Судить о народе мы должны по преимуществу, по тому лучшему, что он воплощал или даже только стремится воплотить в жизнь, а не по худшему. Именно такая позиция самая плодотворная, самая миролюбивая и самая гуманистическая. Добрый человек замечает в других прежде всего хорошее, злой — дурное. Геолог ищет ценную породу...
А как все-таки быть с братьями Карамазовыми? Пушкин один, а их все же трое, и стоят они перед нами сплоченным рядом. Идеал должен быть один, а Карамазовы — характеры. Типичные для русских людей? — да, типичные. Это "законные" братья, но есть у них еще и четвертый братец, "незаконный": Смердяков.

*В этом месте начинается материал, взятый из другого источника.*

(** One namespace, after its name was recognised. *)
Definition reclaim_namespace (n : Namespace) (w : Report * list effect) : Report * list effect :=
  let '(r, log) := w in
  let r := examined_namespace r in
  match ns_child n with
  | Some CheckpointError_NotFound => (r, log)
  | Some e => (failed e r, log)
  | None =>
    match ns_lock n with
    | Ok false => (live_namespace r, log)
    | Err e => (failed e r, log)
    | Ok true =>
      let '((r, log), outcome) :=
        match ns_entries n with
        | Err e => ((r, log), Err e)
        | Ok objects => remove_objects (ns_name n) objects (r, log)
        end in
      match outcome with
      | Ok true =>
        match ns_remove n with
        | None => (reclaimed_namespace r, log ++ [Removed (ns_name n)])
        | Some CheckpointError_NotFound => (r, log)
        | Some e => (failed e (abandoned_incomplete r), log)
        end
      | Ok false => (abandoned_incomplete r, log)
      | Err e => (failed e (abandoned_incomplete r), log)
      end
    end
  end.
Fixpoint reclaim_loop (found : list (result CheckpointError Namespace))
    : action (Report * list effect) CheckpointError () := λ '(r, log),
  if negb (entries_left r && (rp_examined_namespaces r <? cl_namespaces limits)) then ((r, log), Ok tt)
  else match found with
  | [] => ((scan_complete r, log), Ok tt)
  | Err e :: _ => ((r, log), Err e)
  | Ok n :: found =>
    let r := examined_entry r in
    if negb (namespace_name (ns_name n)) then reclaim_loop found (noted CheckpointError_Unavailable r, log)
    else reclaim_loop found (reclaim_namespace n (r, log))
  end.
(** [reclaim]; the arena's own directory stream may fail to open. *)
Definition reclaim (found : result CheckpointError (list (result CheckpointError Namespace)))
    : action (Report * list effect) CheckpointError () := λ w,
  match found with Err e => (w, Err e) | Ok found => reclaim_loop found w end.
End pass.

(** [temporary_with_cleanup] up to the creation of the namespace. *)
Definition temporary_with_cleanup (limit_bytes : Z) (limits : CheckpointCleanupLimits) (arena : option CheckpointError)
    (found : result CheckpointError (list (result CheckpointError Namespace)))
    (created : result CheckpointError (list Z)) : (Report * list effect) * result CheckpointError (list Z * Report) :=
  let w := (Report_default, []) in
  if limit_bytes =? 0 then (w, Err CheckpointError_InvalidConfiguration)
  else match CheckpointCleanupLimits_validate limits, arena with
  | Err e, _ => (w, Err e)
  | Ok _, Some e => (w, Err e)
  | Ok _, None =>
    match reclaim limits found w with
    | (w, Err e) => (w, Err e)
    | (w, Ok _) =>
      match rp_failure w.1 with
      | Some e => (w, Err e)
      | None =>
        if negb (rp_scan_complete w.1) || rp_abandoned_incomplete w.1 then (w, Err CheckpointError_CapacityExceeded)
        else (w, name ← created; Ok (name, w.1))
      end
    end
  end.

(** ** The invariant of a pass *)

Definition effect_bytes (e : effect) : Z := match e with Unlinked _ _ b => b | Removed _ => 0 end.
Definition log_bytes (log : list effect) : Z := foldr (λ e n, effect_bytes e + n) 0 log.
Definition log_objects (log : list effect) : Z := foldr (λ e n, (match e with Unlinked _ _ _ => 1 | _ => 0 end) + n) 0 log.
Definition log_removed (log : list effect) : Z := foldr (λ e n, (match e with Removed _ => 1 | _ => 0 end) + n) 0 log.
Lemma log_bytes_app l k : log_bytes (l ++ k) = log_bytes l + log_bytes k.
Proof. unfold log_bytes. induction l as [|e l IH]; simpl; lia. Qed.
Lemma log_objects_app l k : log_objects (l ++ k) = log_objects l + log_objects k.
Proof. unfold log_objects. induction l as [|e l IH]; simpl; lia. Qed.
Lemma log_removed_app l k : log_removed (l ++ k) = log_removed l + log_removed k.
Proof. unfold log_removed. induction l as [|e l IH]; simpl; lia. Qed.

Lemma log_bytes_cons e l : log_bytes (e :: l) = effect_bytes e + log_bytes l.
Proof. done. Qed.
Lemma log_objects_cons namespace o b l : log_objects (Unlinked namespace o b :: l) = 1 + log_objects l.
Proof. done. Qed.

Definition object_bytes (o : Object) : Z := match ob_len o with Ok b => b | Err _ => 0 end.
Definition unlinked (namespace : list Z) (o : Object) : effect := Unlinked namespace (ob_name o) (object_bytes o).
(** An effect the pass may have: on an abandoned namespace it found and locked. *)
Definition justified (found : list (result CheckpointError Namespace)) (log : list effect) (e : effect) : Prop :=
  ∃ n objects, Ok n ∈ found ∧ namespace_name (ns_name n) = true ∧ ns_child n = None ∧ ns_lock n = Ok true
    ∧ ns_entries n = Ok objects
    ∧ match e with
      | Unlinked namespace object bytes =>
        namespace = ns_name n ∧ object_name object = true ∧ ∃ o, Ok o ∈ objects ∧ e = unlinked namespace o
      | Removed namespace =>
        namespace = ns_name n ∧ ∀ o, o ∈ objects → ∃ o', o = Ok o' ∧ unlinked namespace o' ∈ log
      end.

Section pass_correct.
Context (limits : CheckpointCleanupLimits).

Record counted (r : Report) (log : list effect) : Prop := {
  ct_entries : rp_examined_entries r <= Z.max 0 (cl_entries limits);
  ct_namespaces : rp_examined_namespaces r <= Z.max 0 (cl_namespaces limits);
  ct_fewer : rp_examined_namespaces r <= rp_examined_entries r;
  ct_bytes : rp_reclaimed_bytes r = log_bytes log;
  ct_limit : rp_reclaimed_bytes r <= Z.max 0 (cl_bytes limits);
  ct_objects : rp_reclaimed_objects r = log_objects log;
  ct_removed : rp_reclaimed_namespaces r = log_removed log;
  ct_split : rp_live_namespaces r + rp_reclaimed_namespaces r + rp_failed_namespaces r <= rp_examined_namespaces r
}.
(** What emptying a namespace leaves alone. *)
Definition same_outside (r r' : Report) : Prop :=
  rp_examined_namespaces r' = rp_examined_namespaces r ∧ rp_live_namespaces r' = rp_live_namespaces r
  ∧ rp_reclaimed_namespaces r' = rp_reclaimed_namespaces r ∧ rp_failed_namespaces r' = rp_failed_namespaces r
  ∧ rp_scan_complete r' = rp_scan_complete r ∧ rp_abandoned_incomplete r' = rp_abandoned_incomplete r
  ∧ rp_failure r' = rp_failure r.

(** What emptying a namespace does: it unlinks [done], the first of its objects. *)
Record emptying (namespace : list Z) (objects : list (result CheckpointError Object)) (r : Report) (log : list effect)
    (r' : Report) (log' : list effect) (outcome : result CheckpointError bool) (done : list Object) : Prop := {
  em_prefix : ∃ rest, objects = (Ok <$> done) ++ rest ∧ (outcome = Ok true → rest = []);
  em_log : log' = log ++ (unlinked namespace <$> done);
  em_names : Forall (λ o, object_name (ob_name o) = true) done;
  em_same : same_outside r r';
  em_entries : rp_examined_entries r <= rp_examined_entries r' ∧ (rp_examined_entries r <= Z.max 0 (cl_entries limits) →
    rp_examined_entries r' <= Z.max 0 (cl_entries limits));
  em_bytes : rp_reclaimed_bytes r' = rp_reclaimed_bytes r + log_bytes (unlinked namespace <$> done);
  em_objects : rp_reclaimed_objects r' = rp_reclaimed_objects r + log_objects (unlinked namespace <$> done);
  em_limit : rp_reclaimed_bytes r <= Z.max 0 (cl_bytes limits) → rp_reclaimed_bytes r' <= Z.max 0 (cl_bytes limits)
}.
Lemma same_outside_refl r : same_outside r r.
Proof. done. Qed.
(** The pass stops in front of an object, which it may have looked at. *)
Lemma emptying_stop namespace objects r log outcome :
  outcome ≠ Ok true ∨ objects = [] → emptying namespace objects r log r log outcome [].
Proof.
  intros Ho. split; simpl; unfold log_bytes, log_objects; simpl; try done; try lia.
  - exists objects. split; [done|]. intros ->. by destruct Ho.
  - by rewrite app_nil_r.
Qed.
Lemma emptying_look namespace objects r log outcome :
  outcome ≠ Ok true → entries_left limits r = true →
  emptying namespace objects r log (examined_entry r) log outcome [].
Proof.
  unfold entries_left. intros Ho Hl. to_props. split; simpl; unfold log_bytes, log_objects; simpl; try done; try lia.
  - exists objects. by split.
  - by rewrite app_nil_r.
  - unfold same_outside. simpl. rewrite !orb_false_r, !Z.add_0_r. by destruct (rp_failure r).
Qed.
Lemma emptying_step namespace o objects r log r' log' outcome done bytes :
  entries_left limits r = true → object_name (ob_name o) = true → ob_len o = Ok bytes →
  bytes <= saturating_sub (cl_bytes limits) (rp_reclaimed_bytes r) →
  emptying namespace objects (reclaimed_object bytes (examined_entry r)) (log ++ [Unlinked namespace (ob_name o) bytes])
    r' log' outcome done →
  emptying namespace (Ok o :: objects) r log r' log' outcome (o :: done).
Proof.
  unfold entries_left, saturating_sub. intros Hl Hn Hb Hle [(rest & E1 & E2) E3 E4 E5 E6 E7 E8 E9]. to_props.
  assert (unlinked namespace o = Unlinked namespace (ob_name o) bytes) as Hu by (unfold unlinked, object_bytes; by rewrite Hb).
  simpl in E6, E7, E8, E9. split; try (by constructor); rewrite ?fmap_cons, ?Hu.
  - exists rest. split; [by rewrite E1|done].
  - by rewrite E3, <-app_assoc.
  - unfold same_outside in *. simpl in *. rewrite !orb_false_r, !Z.add_0_r in E5. by destruct (rp_failure r).
  - lia.
  - rewrite log_bytes_cons, E7. simpl. lia.
  - rewrite log_objects_cons, E8. lia.
  - lia.
Qed.
Lemma remove_objects_spec namespace objects r log r' log' outcome :
  remove_objects limits namespace objects (r, log) = ((r', log'), outcome) →
  ∃ done, emptying namespace objects r log r' log' outcome done.
Proof.
  revert r log. induction objects as [|[o|e] objects IH]; intros r log; cbn [remove_objects];
    destruct (entries_left limits r) eqn:Hl; simpl;
    try (intros [= <- <- <-]; exists []; apply emptying_stop; by auto).
  destruct (is_none _ || negb (object_name _)) eqn:Hname; [intros [= <- <- <-]; exists []; by apply emptying_look|].
  destruct (ob_open o); [intros [= <- <- <-]; exists []; by apply emptying_look|].
  destruct (ob_len o) as [bytes|] eqn:Hb; [|intros [= <- <- <-]; exists []; by apply emptying_look].
  destruct (_ <? bytes) eqn:Hle; [intros [= <- <- <-]; exists []; by apply emptying_look|].
  destruct (ob_remove o); [intros [= <- <- <-]; exists []; by apply emptying_look|].
  to_props. intros [done Hdone]%IH. exists (o :: done). eapply emptying_step; try done. unfold saturating_sub in *. simpl in *. lia.
Qed.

В "законных" Карамазовых смешаны разные черты: и хорошие, и плохие. А вот в Смердякове нет хороших черт. Есть только одна черта — черта чёрта. Он сливается с чертом. Они друг друга подменяют в кошмарах Ивана. А черт у каждого народа не то, что для народа характерно или типично, а как раз то, от чего народ отталкивается, открещивается, не признает. Смердяков не тип, а антипод русского.
Карамазовых в русской жизни много, но все-таки не они направляют курс корабля. Матросы важны, но еще важнее для капитана парусника румпель и звезда, на которую ориентируется идеал.
Было у русского народа не только хорошее, но и много дурного, и это дурное было большим, ибо и народ велик, но виноват в этом дурном был не всегда сам народ, а смердяковы, принимавшие обличье государственных деятелей: то Аракчеева, то Победоносцева, то других... Не случайно так много русских людей уходило на Север — в леса, на юг — в казаки, на восток — в далекую Сибирь. Искали счастливое Беловодское царство, искали страну без урядников и квартальных надзирателей, без генералов, посылавших их отнимать чужие земли у таких же крестьян, как и они сами. Но оставались все же в армии Тушины, Коновницыны и Платоны Каратаевы: это когда войны были оборонительные или освобождать приходилось "братушек" — болгар и сербов.
"Братушки" — слово это придумал народ, и придумал хорошо.
Следовательно, меньше было в русском народе национального эгоизма, чем национальной широты и открытости.
Что делать! — каждый предмет отбрасывает в солнечный день тень, и каждой доброй черте народа противостоит своя недобрая. 1984
ПРИМЕЧАНИЯ
1 О том, как строились древнерусские города, есть интереснейшая, хотя и сухо названная статья Г. В. Алферовой — "Организация строительства городов в Русском государстве в XVI—XVII веках" (Вопросы истории. 1977, № 7. С. 50—60). Ее же. К вопросу о строительстве городов в Московском государстве в XVI—XVII вв. // Архитекрутное наследство. № 28, 1980. С. 20—28. Кудрявцев М.П., Кудрявцева Т.Н. Ландшафт в композиции древнерусского города. // Там же. С. 3—12.
7 См. об этом: Лотман Ю.М. Статьи по типологии культуры. Тарту, 1970. С. 40. (Об отношениях между культурой и ее автомоделью.)